2. Explore the data: This step involves understanding the nature of the data, as follows:
   • Integrate data from different systems and explore it.
   • Understand the characteristics and nature of the data.
   • Go through the correlations between data entities.
   • Identify the outliers. Outliers will help with identifying any problems with the data.
   • Apply various statistical principles such as calculating the median, mean, mode, range, and standard deviation to arrive at data skewness. This will help with understanding the nature and spread of data.
   • If data is skewed or we see the value of the range is outside the expected boundary, we know that the data has a problem and we need to revisit the source of the data.
   • Visualization of data through graphs will also help with understanding the spread and quality of the data.
3. Preprocess the data: The goal of this step is to create data in a format that can be used for the next step:
   • Data cleansing:
     • Addressing the missing values. A common strategy used to impute missing values is to replace missing values with the mean or median value. It is important to define a strategy for replacing missing values.
     • Addressing duplicate values, invalid data, inconsistent data, outliers, and so on.
   • Feature selection: Choosing the data features that are the most appropriate for the problem at hand. Removing redundant or irrelevant features that will simplify the process.

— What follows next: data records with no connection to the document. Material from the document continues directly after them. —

(** The loop body when the buffer is full and the allocator succeeds. *)
Lemma main_loop_body_grow (v : double) (b : buffer) (w : world)
    (l : list double) :
  buffer_inv b w l -> size b = capacity b -> never_fails w ->
  2 * capacity b <= INT_MAX ->
  let p := fresh (dom (heap w)) in
  heap w !! p = None
  /\ main_loop_body v b w
     = Ret (Some (Buffer p (size b + 1) (2 * capacity b)),
            World (<[p := holds (l ++ [v])
                       (replicate (Z.to_nat (2 * capacity b - (size b + 1))) None)]>
                     (delete (data b) (heap w)))
                  (tail (alloc_ok w))).
Proof.
  intros (Hblk & Hsize & Hle & Hpos) Hfull Hok Hcap p.
  destruct (malloc_ok 0 w Hok) as (_ & Hfresh & _). fold p in Hfresh.
  split; [done|].
  destruct (enlarge_array_ok (data b) (size b) (capacity b) w _ Hok Hblk)
    as (Hne & Henl).
  { unfold holds. rewrite length_app, length_fmap. lia. }
  { lia. }
  { done. }
  fold p in Hne, Henl.
  unfold main_loop_body.
  destruct (Z.eqb_spec (size b) (capacity b)) as [_|?]; [|lia].
  rewrite Henl. cbn [obind]. unfold store_at. cbn [data size capacity heap alloc_ok].
  rewrite lookup_insert_eq.
  replace (take (Z.to_nat (size b)) (holds l (replicate (Z.to_nat (capacity b - size b)) None)))
    with (Some <$> l : block).
  2:{ unfold holds. rewrite take_app_length'; [done|]. rewrite length_fmap. lia. }
  change ((Some <$> l) ++ replicate (Z.to_nat (2 * capacity b - size b)) None)
    with (holds l (replicate (Z.to_nat (2 * capacity b - size b)) None)).
  replace (Z.to_nat (2 * capacity b - size b))
    with (S (Z.to_nat (2 * capacity b - (size b + 1)))) by lia.
  rewrite Hsize, store_holds. cbn [obind].
  by rewrite insert_insert_eq, <- Hsize.
Qed.
(** * s3-manager: the storage service, the dashboard handlers and the file browser

    A shallow embedding of [S3Service] (src/services/S3Service.ts), of the
    handlers of [Index] (src/pages/Index.tsx) and of the pure parts of
    [FileBrowser] (src/components/FileBrowser.tsx).

    Conventions.
    - A JavaScript string is a [string]; its code units are the characters.
    - A JavaScript number that holds a byte count or a time stamp is a [Z];
      a [Date] is its [getTime()] value.
    - An [async] method is a computation in the monad [M]: it threads the
      state of the outside world and the trace of the requests issued, and
      ends by returning a value or by throwing one.
    - [console.log] and [console.error] are diagnostics and are left out. *)

From Stdlib Require Import ZArith Ascii Lia Permutation Sorted.
From Stdlib Require String.
From stdpp Require Import base option list gmap strings.

Local Open Scope Z_scope.

(** ** JavaScript string primitives used by the sources *)

Module Js.

(** [s.length] *)
Definition length (s : string) : nat := String.length s.

(** [s.startsWith(p)] *)
Fixpoint startsWith (s p : string) {struct p} : bool :=
  match p with
  | EmptyString => true
  | String c p' =>
      match s with
      | EmptyString => false
      | String d s' => if Ascii.eqb c d then startsWith s' p' else false
      end
  end.

(** [s.slice(n)] and [s.substring(n)] for an index [n >= 0] *)
Fixpoint slice (n : nat) (s : string) : string :=
  match n with
  | O => s
  | S n' => match s with EmptyString => EmptyString | String _ s' => slice n' s' end
  end.

(** [s.substring(0, n)] for an index [n >= 0] *)
Fixpoint substring0 (n : nat) (s : string) : string :=
  match n with
  | O => EmptyString
  | S n' => match s with EmptyString => EmptyString | String c s' => String c (substring0 n' s') end
  end.

(** [s.endsWith(p)] *)
Definition endsWith (s p : string) : bool :=
  if (length p <=? length s)%nat
  then String.eqb (slice (length s - length p) s) p
  else false.

(** [s.includes(t)] *)
Fixpoint includes (s t : string) : bool :=
  startsWith s t ||
  match s with
  | EmptyString => false
  | String _ s' => includes s' t
  end.

(** [s.replace(pat, rep)] with a string pattern: the first occurrence only.
    The sources only call it with the replacement [""], which holds no
    [$] pattern. *)
Fixpoint replace (pat rep s : string) : string :=
  if startsWith s pat then rep +:+ slice (length pat) s
  else match s with
       | EmptyString => EmptyString
       | String c s' => String c (replace pat rep s')
       end.
Example strptime_unpadded :
  PyDate.strptime_Ymd "2024-3-1" = Ok (PyDate.mk_datetime 2024 3 1).
Proof. reflexivity. Qed.

Example strptime_space_day :
  PyDate.strptime_Ymd "2024-03- 5" = Ok (PyDate.mk_datetime 2024 3 5).
Proof. reflexivity. Qed.

Example strptime_feb30 : PyDate.strptime_Ymd "2024-02-30" = Raise ValueError.
Proof. reflexivity. Qed.

Example strptime_trailing : PyDate.strptime_Ymd "2024-03-311" = Raise ValueError.
Proof. reflexivity. Qed.

Example strptime_garbage : PyDate.strptime_Ymd "next week" = Raise ValueError.
Proof. reflexivity. Qed.

Example strftime_key :
  PyDate.strftime_Ym (PyDate.mk_datetime 2024 3 1) = "2024-03".
Proof. reflexivity. Qed.

Example year_text_samples :
  map PyDate.year_text [1; 10; 999; 1000; 2024; 9999]
  = map pretty [1; 10; 999; 1000; 2024; 9999].
Proof. reflexivity. Qed.

Example strftime_key_short_year :
  PyDate.strptime_Ymd "0999-01-05" = Ok (PyDate.mk_datetime 999 1 5)
  ∧ PyDate.strftime_Ym (PyDate.mk_datetime 999 1 5) = "999-01"
  ∧ PyDate.strptime_Ym "999-01" = Raise ValueError.
Proof. repeat split. Qed.

(** ** [str.encode("latin-1")] on sample names *)

Example utf8_bytes :
  "Zoë" = String "Z" (String "o" (String "195" (String "171" "")))
  ∧ "李" = String "230" (String "157" (String "142" "")).
Proof. split; reflexivity. Qed.

Example latin1_names :
  encodes_latin1 "Ana" = true ∧ encodes_latin1 "Zoë" = true
  ∧ encodes_latin1 "李" = false ∧ encodes_latin1 "Erdős" = false.
Proof. repeat split. Qed.

(** ** [csv.writer] on sample rows *)

Example csv_plain_row :
  Csv.record [Csv.CInt 3; Csv.CStr "2024-03-20"; Csv.CStr "L3"; Csv.CStr "Charge"]
  = "3,2024-03-20,L3,Charge" +:+ Csv.lineterminator.
Proof. reflexivity. Qed.

Example csv_quoted_field :
  Csv.record [Csv.CStr "Doe, Jane"; Csv.CStr "L1"]
  = String Csv.quotechar ("Doe, Jane" +:+ String Csv.quotechar ",L1")
    +:+ Csv.lineterminator.
Proof. reflexivity. Qed.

   • Feature transformation: This phase maps the data from one format to another that will help in proceeding to the next steps of machine learning. This involves normalizing the data and dimensionality reduction. This involves combining various features into one feature or creating new features. For example, say we have the date and time as attributes.
     
     It would be more meaningful to have them transformed as a day of the week, a day of the month, and a year, which would provide more meaningful insight:
     • To create Cartesian products of one variable with another. For example, if we have two variables, such as population density (maths, physics, and commerce) and gender (girls and boys), the features formed by a Cartesian product of these two variables might contain useful information resulting in features such as (maths_girls, physics_girls, commerce_girls, maths_boys, physics_boys, and commerce_boys).

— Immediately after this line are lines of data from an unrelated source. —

Lemma started_alone {X A} (r : World → Res X) (f : World → World)
    (k : X → M (A + Async A)) (k' : X → M A) w :
  (∀ x w', call_alone (k x) w' = k' x w') →
  (let* promise := (fun w => (Ok (r w), f w)) in call_alone (await (lift promise) k)) w
  = (let* res := (fun w => (r w, f w)) in k' res) w.
Proof.
  intros Hk. unfold bind at 1 2. rewrite call_alone_await. unfold bind, lift.
  destruct (r w) as [x|e|]; [apply Hk|done..].
Qed.

Lemma runTask_agent_alone ag spec key w :
  call_alone (runTask_agent_async env ag spec key) w = runTask_agent env ag spec key w.
Proof.
  unfold runTask_agent_async, runTask_agent. rewrite call_alone_bind.
  unfold agent_start, call_agent.
  apply (started_alone (fun w => agent_run ag (w_trace w) _)).
  intros res w1. destruct (task_caches spec); [|done].
  rewrite call_alone_await. by apply bind_ext.
Qed.

Lemma runTask_alone ag spec w : call_alone (runTask_async env ag spec) w = runTask env ag spec w.
Proof.
  unfold runTask_async, runTask. destruct (task_caches spec).
  - rewrite call_alone_await. apply bind_ext.
    intros [h|] w1; [done|apply runTask_agent_alone].
  - rewrite runTask_agent_alone. done.
Qed.

End Alone.


(** ** The failed ids of the earlier scheduler, in the order they failed *)

Lemma post_for_each {A S} (I : S → Prop) (xs : list A) (f : S → A → M S) s :
  (∀ s x, I s → post I (f s x)) → I s → post I (for_each xs f s).
Proof.
  intros Hf. revert s. induction xs as [|x xs IH]; intros s Hs; simpl.
  - by apply post_ret.
  - apply (post_bind_with I); [by apply Hf|]. intros s1 Hs1. by apply IH.
Qed.
(** C8.  For the endpoint map of a document, the tags of the grouping
    that contain the query, both put in lower case by [str.lower], decide
    what is shown.  None: the message and every tag of the grouping,
    sorted.  Two or more: the message and the candidates, and nothing
    else.  One: the heading; then two summary lines for each record the
    tag has among the tag lists of the map, in the order of the paths;
    then for each of these records, in the same order, the separator and
    the details of its path, which are, when the records of the map are
    well formed, the heading of the path and the lines of every method
    the map has for it. *)
Theorem show_category_details_cases (lib : pylib) (spec : value)
  (endpoints : dict) (category : string) (grouped : buckets)
  (matches : list value) (w : world) :
  extract_endpoints spec = Ok endpoints ->
  group_by_tag endpoints = Ok grouped ->
  matching_tags lib category grouped = Ok matches ->
  matches = filter (fun tag => contains (str_lower lib category)
                                        (str_lower lib (tag_text tag)))
                   (map fst grouped) /\
  match matches with
  | [] =>
      show_category_details lib spec endpoints category w
      = (Ok tt,
         add_stdout w
           ([("No category found matching '" ++ category ++ "'")%string;
             (nl ++ "Available categories:")%string]
            ++ map (tag_line lib) (sorted_by tag_text (map fst grouped))))
  | [tag] =>
      let listed := sorted_by rec_path (records_of_tag (tag_records endpoints) tag) in
      Permutation (records_of_tag (tag_records endpoints) tag) listed /\
      Sorted (key_le rec_path) listed /\
      show_category_details lib spec endpoints category w
      = for_io (fun endpoint =>
                  print (nl ++ repeat_string "=" 80 ++ nl) ;;;
                  show_endpoint_details lib endpoints (rec_path endpoint))
          listed
          (add_stdout w
             ([(nl ++ "=== " ++ fmt lib tag ++ " API Endpoints ===" ++ nl)%string;
               "Summary:"]
              ++ flat_map (summary_lines lib) listed
              ++ [(nl ++ "Detailed Specifications:")%string])) /\
      (detailed endpoints ->
       show_category_details lib spec endpoints category w
       = (Ok tt,
          add_stdout w
            ([(nl ++ "=== " ++ fmt lib tag ++ " API Endpoints ===" ++ nl)%string;
              "Summary:"]
             ++ flat_map (summary_lines lib) listed
             ++ [(nl ++ "Detailed Specifications:")%string]
             ++ flat_map (detail_lines lib endpoints) listed)))
  | _ =>
      show_category_details lib spec endpoints category w
      = (Ok tt,
         add_stdout w
           (("Multiple categories match '" ++ category ++ "':")%string
            :: map (tag_line lib) matches))
  end.
Proof.
  intros Hex Hg Hm. split; [now apply matching_tags_filter in Hm|].
  assert (Hbucket : forall tag,
             bucket_get grouped tag = records_of_tag (tag_records endpoints) tag).
  { intros tag. unfold group_by_tag in Hg.
    now rewrite (group_by_tag_loop endpoints tag _ _ Hg). }
  unfold show_category_details. unfold io_bind, lift.
  rewrite Hg, Hm.
  destruct matches as [|tag [|tag' rest]].
  - rewrite !print_add, for_io_print_tag.
    now rewrite !add_stdout_app.
  - rewrite Hbucket.
    destruct (sorted_by_spec rec_path (records_of_tag (tag_records endpoints) tag))
      as [Hp Hs].
    cbv zeta. split; [exact Hp|]. split; [exact Hs|].
    rewrite !print_add, for_io_print_summary, print_add.
    rewrite !add_stdout_app. split; [reflexivity|].
    intros Hrec.
    rewrite (for_io_lines_in _ (detail_lines lib endpoints)).
    + rewrite !add_stdout_app. now rewrite <- !app_assoc.
    + intros r w' Hr.
      apply (Permutation_in _ (Permutation_sym Hp)) in Hr.
      destruct (records_of_tag_path _ _ _ Hr) as [methods HI].
      apply (print_details_lines lib endpoints methods r); try assumption.
      now apply extract_endpoints_nodup with spec.
  - rewrite print_add, for_io_print_tag.
    now rewrite add_stdout_app.
Qed.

     • Binning numeric variables to categories. For example, the size value of hips/shoulders can be binned to categories such as small, medium, large, and extra large.
     • Domain-specific features, for example, combining the subjects maths, physics, and chemistry to a maths group and combining physics, chemistry, and biology to a biology group.
4. Divide the data into training and test sets: Once the data is transformed, we then need to select the required test set and a training set. An algorithm is evaluated against the test dataset after training it on the training dataset. This split of the data into training and test datasets may be as direct as performing a random split of data (66 percent for training, 34 percent for testing) or it may involve more complicated sampling methods.

A trained model is not exposed to the test dataset during training and any predictions made on that dataset are designed to be indicative of the performance of the model in general. As such, we need to make sure the selection of datasets is representative of the problem that we are solving.